* _Task item_
Quote exactly and only this range of lines in the data below: the line that holds "Lemma workers_le_jobs jobs" to the line that holds "input channel of", both included.

* _Records provided_
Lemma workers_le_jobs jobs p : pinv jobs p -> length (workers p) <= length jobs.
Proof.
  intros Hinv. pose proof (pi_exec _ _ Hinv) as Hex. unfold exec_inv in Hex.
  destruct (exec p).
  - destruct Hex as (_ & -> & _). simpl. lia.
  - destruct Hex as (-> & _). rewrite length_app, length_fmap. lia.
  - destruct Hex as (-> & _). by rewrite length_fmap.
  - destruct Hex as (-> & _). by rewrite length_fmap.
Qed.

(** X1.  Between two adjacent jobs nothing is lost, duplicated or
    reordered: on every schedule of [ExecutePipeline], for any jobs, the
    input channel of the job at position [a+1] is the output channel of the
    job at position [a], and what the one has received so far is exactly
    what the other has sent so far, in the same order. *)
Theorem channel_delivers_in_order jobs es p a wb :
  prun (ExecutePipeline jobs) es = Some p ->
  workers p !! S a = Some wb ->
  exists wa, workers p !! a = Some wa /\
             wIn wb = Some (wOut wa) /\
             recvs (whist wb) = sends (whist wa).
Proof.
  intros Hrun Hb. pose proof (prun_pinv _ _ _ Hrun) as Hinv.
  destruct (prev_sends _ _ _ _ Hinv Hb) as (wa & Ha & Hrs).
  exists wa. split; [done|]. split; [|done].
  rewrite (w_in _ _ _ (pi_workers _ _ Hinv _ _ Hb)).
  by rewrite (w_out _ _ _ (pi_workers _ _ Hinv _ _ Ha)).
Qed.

---

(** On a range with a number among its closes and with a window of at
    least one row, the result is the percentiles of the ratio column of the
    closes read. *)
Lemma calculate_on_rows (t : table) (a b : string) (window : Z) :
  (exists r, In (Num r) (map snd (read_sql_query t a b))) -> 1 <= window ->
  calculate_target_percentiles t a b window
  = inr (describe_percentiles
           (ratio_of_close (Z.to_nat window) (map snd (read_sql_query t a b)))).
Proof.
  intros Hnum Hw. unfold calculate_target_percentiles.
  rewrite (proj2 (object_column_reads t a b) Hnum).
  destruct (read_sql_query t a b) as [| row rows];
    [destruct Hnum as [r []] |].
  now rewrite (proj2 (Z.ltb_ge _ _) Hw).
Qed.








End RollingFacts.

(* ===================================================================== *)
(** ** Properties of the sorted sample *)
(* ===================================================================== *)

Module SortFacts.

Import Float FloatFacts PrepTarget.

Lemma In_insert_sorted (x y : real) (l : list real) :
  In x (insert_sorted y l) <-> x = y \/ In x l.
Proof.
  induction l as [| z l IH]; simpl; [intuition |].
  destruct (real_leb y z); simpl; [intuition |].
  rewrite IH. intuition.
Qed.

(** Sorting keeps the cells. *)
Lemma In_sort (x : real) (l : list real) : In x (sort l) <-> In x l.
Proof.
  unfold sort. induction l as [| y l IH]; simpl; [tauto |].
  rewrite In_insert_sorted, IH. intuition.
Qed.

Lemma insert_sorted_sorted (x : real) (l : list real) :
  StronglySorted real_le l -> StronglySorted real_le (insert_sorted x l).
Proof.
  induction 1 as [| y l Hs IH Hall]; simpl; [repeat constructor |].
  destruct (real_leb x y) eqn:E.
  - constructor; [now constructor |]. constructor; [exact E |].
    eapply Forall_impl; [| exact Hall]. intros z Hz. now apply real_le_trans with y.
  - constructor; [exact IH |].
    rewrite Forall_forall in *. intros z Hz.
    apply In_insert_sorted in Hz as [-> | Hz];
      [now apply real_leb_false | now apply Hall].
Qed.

* _Answer_
Lemma workers_le_jobs jobs p : pinv jobs p -> length (workers p) <= length jobs.
Proof.
  intros Hinv. pose proof (pi_exec _ _ Hinv) as Hex. unfold exec_inv in Hex.
  destruct (exec p).
  - destruct Hex as (_ & -> & _). simpl. lia.
  - destruct Hex as (-> & _). rewrite length_app, length_fmap. lia.
  - destruct Hex as (-> & _). by rewrite length_fmap.
  - destruct Hex as (-> & _). by rewrite length_fmap.
Qed.

(** X1.  Between two adjacent jobs nothing is lost, duplicated or
    reordered: on every schedule of [ExecutePipeline], for any jobs, the
    input channel of the job at position [a+1] is the output channel of the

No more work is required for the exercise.